**Input material:**
========================================

(* ===== verification/Config.v ===== *)
(** * Configuration (internal/config, internal/tunables)

    The sections with their defaults and validation, the overlays of the
    environment and the command line, and the projection of the hot-reloadable
    knobs.  Durations are nanoseconds.  Decoding YAML is a third-party library's:
    [decode] is what it makes of a file's text over given values. *)
From Stdlib Require Import SpecFloat Ascii.
From S2P Require Import Prelude.
From S2P Require Import GoStrings.
From S2P Require Import GoArgs.

(** ** Sections *)

Record HTTPConfig := mkHTTP { Listen : string }.
Record BPFConfig := mkBPF {
  PinPath : string; AttachPrefixes : list string; AttachInterfaces : list string;
  AttachResyncInterval : Z; UnsafeAllowUnpinnedMaps : bool }.
Record ScrapeConfig := mkScrape { Scrape_Interval : Z }.
Record LoggingConfig := mkLogging { Level : string; Format : string }.
Record WALConfig := mkWAL { WAL_Path : string; WAL_FlushInterval : Z; WAL_Enabled : bool }.
Record NeutronConfig := mkNeutronCfg {
  Neutron_Enabled : bool; CredentialsFile : string; AuthURL : string; Username : string;
  Password : string; ProjectName : string; UserDomain : string; ProjectDomain : string;
  Region : string; Interface : string; RequestTimeout : Z; RefreshLead : Z;
  UnsafeAllowAmbiguousRoutes : bool; Cfg_MaxStaticRouteHops : Z }.
Record GCConfig := mkGC {
  HighWatermark : spec_float; LowWatermark : spec_float; MaxPerPass : Z; Cfg_GhostGrace : Z;
  Cfg_GhostSweepInterval : Z }.
Record KafkaConfig := mkKafka {
  Kafka_Enabled : bool; Brokers : list string; Topic : string; GroupID : string }.
Record ReconcileConfig := mkReconcileCfg { Reconcile_Interval : Z; Cfg_KickDebounce : Z }.
Record UnresolvedConfig := mkUnresolvedCfg { Cap : Z; TTL : Z }.
Record Config := mkConfiguration {
  Version : string; HTTP : HTTPConfig; BPF : BPFConfig; Scrape : ScrapeConfig;
  Logging : LoggingConfig; WAL : WALConfig; Neutron : NeutronConfig; GC : GCConfig;
  Kafka : KafkaConfig; Reconcile : ReconcileConfig; Unresolved : UnresolvedConfig }.
(** ** The agent's state a cold start fills *)

(** The maps of the loaded collection; [None] is a map missing from it. *)
Record coldAgent (M : Type) := mkCold {
  ca_neutron : Neutron; ca_meta : M; ca_routers : RouterMap; ca_interner : TenantInterner;
  ca_mac : option (kmap Z Z); ca_trie : option (kmap LpmKey Z); ca_amphora : option (kmap AmphoraKey Z);
  ca_fill : gmap string Z;                   (* bpf map fill gauges *)
  ca_amphoraPorts : Z; ca_trunkSubports : Z; ca_unknownOwners : list string }.
Arguments mkCold {_} _ _ _ _ _ _ _ _ _ _ _.
Arguments ca_neutron {_} _.
Arguments ca_meta {_} _.
Arguments ca_routers {_} _.
Arguments ca_interner {_} _.
Arguments ca_mac {_} _.
Arguments ca_trie {_} _.
Arguments ca_amphora {_} _.
Arguments ca_fill {_} _.
Arguments ca_amphoraPorts {_} _.
Arguments ca_trunkSubports {_} _.
Arguments ca_unknownOwners {_} _.

Record populateStats := mkStats { inserted : Z; skipped : Z; unknownOwners : Z; amphoraPorts : Z }.

Inductive coldErr (Err : Type) :=
  | SyncErr (e : retried)
  | MapMissing (name : string)
  | WriteFailed (name : string) (wrote : Z) (e : kerr Err)
  | AmbiguousRoutes (hits : nat).
Arguments SyncErr {_} _.
Arguments MapMissing {_} _.
Arguments WriteFailed {_} _ _ _.
Arguments AmbiguousRoutes {_} _.
(* ===== verification/TcAttach.v ===== *)
(** * Attaching the telemetry programs (internal/tcattach, internal/zombie)

    Replacing the clsact qdisc and the two BPF filters of a link, the roll-back of
    a half-done attach, the question whether a link carries the pair, and the hunt
    for filters a crashed agent left.  The netlink library and the kernel's traffic
    control behind it are the interface [TcKernel]; what the code relies on is
    stated by [TcLaws]: a call changes what it names or, when it fails, nothing,
    and a link may vanish with its filters during any call. *)
From S2P Require Import Prelude.

(** ** The netlink library's values *)

Record NetLink := mkLink { Index : Z; LName : string; LType : string }.
Record FilterAttrs := mkAttrs {
  LinkIndex : Z; Parent : Z; Handle : Z; Priority : Z; Protocol : Z }.
Record BpfFilter := mkBpf { BAttrs : FilterAttrs; Fd : Z; BName : string; DirectAction : bool }.
(** A filter as the library's interface value: a BPF filter or any other kind. *)
Inductive Filter := FBpf (f : BpfFilter) | FOther (a : FilterAttrs) (kind : string).
Record GenericQdisc := mkQdisc { QLinkIndex : Z; QHandle : Z; QParent : Z; QdiscType : string }.
#[export] Instance NetLink_dec : EqDecision NetLink. Proof. solve_decision. Defined.
#[export] Instance FilterAttrs_dec : EqDecision FilterAttrs. Proof. solve_decision. Defined.
#[export] Instance BpfFilter_dec : EqDecision BpfFilter. Proof. solve_decision. Defined.
#[export] Instance Filter_dec : EqDecision Filter. Proof. solve_decision. Defined.

Definition Attrs (f : Filter) : FilterAttrs :=
  match f with FBpf b => BAttrs b | FOther a _ => a end.
(** What a dump shows of a filter: its attributes and, for a BPF filter, its name
    (not the descriptor it was installed through). *)
Definition shown (f : Filter) : FilterAttrs * option string :=
  (Attrs f, match f with FBpf b => Some (BName b) | FOther _ _ => None end).

Inductive dumpErr := ErrDumpInterrupted | DumpFailed (e : string).
#[export] Instance dumpErr_dec : EqDecision dumpErr. Proof. solve_decision. Defined.

(** The calls.  [K] is the kernel with whatever decides what the calls answer. *)
Class TcKernel (K : Type) := {
  HANDLE_CLSACT : Z; HANDLE_MIN_INGRESS : Z; HANDLE_MIN_EGRESS : Z; ETH_P_ALL : Z;
  MakeHandle : Z → Z → Z;
  QdiscReplace : GenericQdisc → K → K * option string;
  FilterReplace : BpfFilter → K → K * option string;
  FilterDel : Filter → K → K * option string;
  FilterList : Z → Z → K → K * (list Filter * option dumpErr);
  LinkList : K → K * (list NetLink * option dumpErr);
  (** Whether looking the index up answers that no such link exists. *)
  LinkNotFound : Z → K → K * bool }.

(** The filters there were, with one put in its slot or one slot emptied. *)
Definition put (f : Filter) (S : Filter → Prop) (g : Filter) : Prop :=
  g = f ∨ S g ∧ Attrs g ≠ Attrs f.
Definition cut (a : FilterAttrs) (S : Filter → Prop) (g : Filter) : Prop := S g ∧ Attrs g ≠ a.

Class TcLaws (K : Type) `{TcKernel K} := {
  holds : K → Filter → Prop;
  gone : K → Z → Prop;
  hooks_differ : HANDLE_MIN_INGRESS ≠ HANDLE_MIN_EGRESS;
  holds_present k g : holds k g → ¬ gone k (LinkIndex (Attrs g));
  slot_unique k g g' : holds k g → holds k g' → Attrs g = Attrs g' → g = g';
  qdisc_law q k k' err : QdiscReplace q k = (k', err) →
    (∀ i, gone k i → gone k' i) ∧ ∀ g, holds k' g ↔ holds k g ∧ ¬ gone k' (LinkIndex (Attrs g));
  replace_law f k k' err : FilterReplace f k = (k', err) →
    (∀ i, gone k i → gone k' i) ∧ ∀ g, holds k' g ↔
      match err with None => put (FBpf f) (holds k) g | Some _ => holds k g end ∧
      ¬ gone k' (LinkIndex (Attrs g));
  del_law f k k' err : FilterDel f k = (k', err) →
    (∀ i, gone k i → gone k' i) ∧ ∀ g, holds k' g ↔
      match err with None => cut (Attrs f) (holds k) g | Some _ => holds k g end ∧
      ¬ gone k' (LinkIndex (Attrs g));
  list_law i p k k' fs err : FilterList i p k = (k', (fs, err)) →
    (∀ i, gone k i → gone k' i) ∧
    (∀ g, holds k' g ↔ holds k g ∧ ¬ gone k' (LinkIndex (Attrs g))) ∧
    (∀ f, f ∈ fs → LinkIndex (Attrs f) = i ∧ Parent (Attrs f) = p ∧
       ∃ g, holds k g ∧ shown g = shown f) ∧
    (err = None → ∀ g, holds k g → LinkIndex (Attrs g) = i → Parent (Attrs g) = p →
       shown g ∈ shown <$> fs);
  links_law k k' ls err : LinkList k = (k', (ls, err)) →
    (∀ i, gone k i → gone k' i) ∧ (∀ g, holds k' g ↔ holds k g ∧ ¬ gone k' (LinkIndex (Attrs g))) ∧
    (err = None → NoDup (Index <$> ls) ∧ ∀ g, holds k g → LinkIndex (Attrs g) ∈ Index <$> ls);
  lookup_law i k k' b : LinkNotFound i k = (k', b) →
    (∀ i, gone k i → gone k' i) ∧ (∀ g, holds k' g ↔ holds k g ∧ ¬ gone k' (LinkIndex (Attrs g))) ∧
    (b = true → gone k' i) }.

(** ** tcattach *)

Definition Direction : Type := Z.
Definition Ingress : Direction := 0.
Definition Egress : Direction := 1.
Definition FilterHandle : Z := 1.
Definition FilterPriority : Z := 1.
Definition FilterIngressName : string := "telemetry_in".
Definition FilterEgressName : string := "telemetry_out".
Record Hook := mkHook { HName : string; HParent : Z }.

Section tcattach.
Context {K : Type} `{!TcKernel K}.
Implicit Types k : K.

Definition Hooks : list Hook :=
  [mkHook FilterIngressName HANDLE_MIN_INGRESS; mkHook FilterEgressName HANDLE_MIN_EGRESS].
Definition IsTelemetryFilterName (name : string) : bool :=
  existsb (λ h, bool_decide (name = HName h)) Hooks.

Definition clsactHandle : Z := MakeHandle 0xffff 0.
Definition ensureClsact (link : NetLink) (k : K) : K * option string :=
  QdiscReplace (mkQdisc (Index link) clsactHandle HANDLE_CLSACT "clsact") k.
Definition parentTCHandle (dir : Direction) : option Z :=
  if decide (dir = Ingress) then Some HANDLE_MIN_INGRESS
  else if decide (dir = Egress) then Some HANDLE_MIN_EGRESS
  else None.
(** The slot a direction's filter lives in. *)
Definition slotAt (link : NetLink) (parent : Z) : FilterAttrs :=
  mkAttrs (Index link) parent FilterHandle FilterPriority ETH_P_ALL.
Definition badDirection : string := "tcattach: bad direction".
Definition replaceFilter (link : NetLink) (prog : Z) (dir : Direction) (name : string) (k : K)
    : K * option string :=
  match parentTCHandle dir with
  | None => (k, Some badDirection)
  | Some parent => FilterReplace (mkBpf (slotAt link parent) prog name true) k
  end.
Definition removeFilter (link : NetLink) (dir : Direction) (k : K) : K * option string :=
  match parentTCHandle dir with
  | None => (k, Some badDirection)
  | Some parent => FilterDel (FBpf (mkBpf (slotAt link parent) 0 "" false)) k
  end.
Definition Replace (link : NetLink) (prog : Z) (dir : Direction) (name : string) (k : K)
    : K * option string :=
  let '(k, err) := ensureClsact link k in
  match err with
  | Some e => (k, Some e)
  | None => replaceFilter link prog dir name k
  end.
(** The error, and whether the roll-back failed too (the warning it logs). *)
Definition AttachTelemetry (link : NetLink) (ingress egress : Z) (k : K)
    : K * (option string * bool) :=
  let '(k, err) := Replace link ingress Ingress FilterIngressName k in
  match err with
  | Some e => (k, (Some e, false))
  | None =>
      let '(k, err) := Replace link egress Egress FilterEgressName k in
      match err with
      | Some e =>
          let '(k, rerr) := removeFilter link Ingress k in
          (k, (Some e, bool_decide (rerr ≠ None)))
      | None => (k, (None, false))
      end
  end.

Definition telemetryFilter (f : Filter) : option BpfFilter :=
  match f with
  | FBpf bf => if IsTelemetryFilterName (BName bf) then Some bf else None
  | FOther _ _ => None
  end.
(** One retry of an interrupted dump; another error yields nothing. *)
Definition hookFilters (link : NetLink) (parent : Z) (k : K)
    : K * (list BpfFilter * option dumpErr) :=
  let '(k, (filters, err)) := FilterList (Index link) parent k in
  let '(k, (filters, err)) :=
    if decide (err = Some ErrDumpInterrupted) then FilterList (Index link) parent k
    else (k, (filters, err)) in
  match err with
  | Some (DumpFailed _) => (k, ([], None))
  | _ => (k, (omap telemetryFilter filters, err))
  end.
Fixpoint telemetryOn (link : NetLink) (hooks : list Hook) (k : K) : K * list BpfFilter :=
  match hooks with
  | [] => (k, [])
  | h :: hooks =>
      let '(k, (fs, _)) := hookFilters link (HParent h) k in
      let '(k, out) := telemetryOn link hooks k in
      (k, fs ++ out)
  end.
Definition TelemetryFilters (link : NetLink) : K → K * list BpfFilter := telemetryOn link Hooks.
Definition inSlot (h : Hook) (f : BpfFilter) : bool :=
  bool_decide (BName f = HName h ∧ Handle (BAttrs f) = FilterHandle ∧
    Priority (BAttrs f) = FilterPriority).
Fixpoint hasOn (link : NetLink) (hooks : list Hook) (k : K) : K * (bool * option dumpErr) :=
  match hooks with
  | [] => (k, (true, None))
  | h :: hooks =>
      let '(k, (fs, err)) := hookFilters link (HParent h) k in
      match err with
      | Some e => (k, (false, Some e))
      | None => if existsb (inSlot h) fs then hasOn link hooks k else (k, (false, None))
      end
  end.
Definition HasTelemetry (link : NetLink) : K → K * (bool * option dumpErr) := hasOn link Hooks.

(** ** The zombie hunt *)

Inductive huntErr := ListLinksFailed (e : dumpErr) | DeletesFailed (es : list string).
(** One delete, on the kernel, the count and the failures so far. *)
Definition reap (acc : K * (Z * list string)) (f : BpfFilter) : K * (Z * list string) :=
  let '(k, (cleaned, delErrs)) := acc in
  let '(k, derr) := FilterDel (FBpf f) k in
  match derr with
  | Some e => (k, (cleaned, delErrs ++ [e]))
  | None => (k, (cleaned + 1, delErrs))
  end.
Definition huntLink (acc : K * (Z * list string)) (link : NetLink) : K * (Z * list string) :=
  let '(k, res) := acc in
  let '(k, fs) := TelemetryFilters link k in
  foldl reap (k, res) fs.
Definition Hunt (k : K) : K * (Z * option huntErr) :=
  let '(k, (links, err)) := LinkList k in
  match err with
  | Some e => (k, (0, Some (ListLinksFailed e)))
  | None =>
      let '(k, (cleaned, delErrs)) := foldl huntLink (k, (0, [])) links in
      (k, (cleaned, match delErrs with [] => None | _ => Some (DeletesFailed delErrs) end))
  end.
End tcattach.

(** ** How the filters evolve *)

Section laws.
Context {K : Type} `{HK : !TcKernel K} `{HL : !TcLaws K}.
Implicit Types k : K.

(** From [k] to [k'] the filters become [S], less those of vanished links. *)
Definition evolves (k k' : K) (S : Filter → Prop) : Prop :=
  (∀ i, gone k i → gone k' i) ∧ ∀ g, holds k' g ↔ S g ∧ ¬ gone k' (LinkIndex (Attrs g)).
Definition quiet (k k' : K) : Prop := evolves k k' (holds k).
(** The filter the attach installs on a hook. *)
Definition installed (link : NetLink) (parent prog : Z) (name : string) : Filter :=
  FBpf (mkBpf (slotAt link parent) prog name true).
Definition ingressFilter (link : NetLink) (prog : Z) : Filter :=
  installed link HANDLE_MIN_INGRESS prog FilterIngressName.
Definition egressFilter (link : NetLink) (prog : Z) : Filter :=
  installed link HANDLE_MIN_EGRESS prog FilterEgressName.
(** A link carries the pair: on each hook a BPF filter of the hook's name in the
    attach slot. *)
Definition carries (k : K) (i : Z) : Prop := ∀ h, h ∈ Hooks → ∃ f, holds k (FBpf f) ∧
  LinkIndex (BAttrs f) = i ∧ Parent (BAttrs f) = HParent h ∧ inSlot h f = true.
(** A filter of the agent's on a hook of the agent's. *)
Definition telemetryNamed (g : Filter) : Prop := ∃ f, g = FBpf f ∧
  IsTelemetryFilterName (BName f) = true ∧ Parent (BAttrs f) ∈ HParent <$> Hooks.

Lemma quiet_refl k : quiet k k.
Proof. split; [done|]. intros g. pose proof (holds_present k g). naive_solver. Qed.
Lemma evolves_quiet k k1 k2 S : evolves k k1 S → quiet k1 k2 → evolves k k2 S.
Proof.
  intros [G1 H1] [G2 H2]. split; [by eauto|]. intros g. specialize (H1 g). specialize (H2 g).
  specialize (G2 (LinkIndex (Attrs g))). tauto.
Qed.
Lemma evolves_put k k1 k2 S f : evolves k k1 S → evolves k1 k2 (put f (holds k1)) →
  evolves k k2 (put f S).
Proof.
  intros [G1 H1] [G2 H2]. split; [by eauto|]. intros g. specialize (H1 g). specialize (H2 g).
  specialize (G2 (LinkIndex (Attrs g))). rewrite /put in H2 *. tauto.
Qed.
Lemma evolves_cut k k1 k2 S a : evolves k k1 S → evolves k1 k2 (cut a (holds k1)) →
  evolves k k2 (cut a S).
Proof.
  intros [G1 H1] [G2 H2]. split; [by eauto|]. intros g. specialize (H1 g). specialize (H2 g).
  specialize (G2 (LinkIndex (Attrs g))). rewrite /cut in H2 *. tauto.
Qed.
Lemma evolves_ext k k' S S' : (∀ g, S g ↔ S' g) → evolves k k' S → evolves k k' S'.
Proof. intros E [G H]. split; [done|]. intros g. by rewrite H E. Qed.
Lemma put_ext f S S' g : (S g ↔ S' g) → put f S g ↔ put f S' g.
Proof. rewrite /put. tauto. Qed.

========================================

**What you will do:** Taking the lines above, repeat exactly those from the line that contains "(** The filters" through the line that contains "Class TcLaws (K", and both of those lines as well. Include nothing else.

**Solution for this exercise:**
(** The filters there were, with one put in its slot or one slot emptied. *)
Definition put (f : Filter) (S : Filter → Prop) (g : Filter) : Prop :=
  g = f ∨ S g ∧ Attrs g ≠ Attrs f.
Definition cut (a : FilterAttrs) (S : Filter → Prop) (g : Filter) : Prop := S g ∧ Attrs g ≠ a.

Class TcLaws (K : Type) `{TcKernel K} := {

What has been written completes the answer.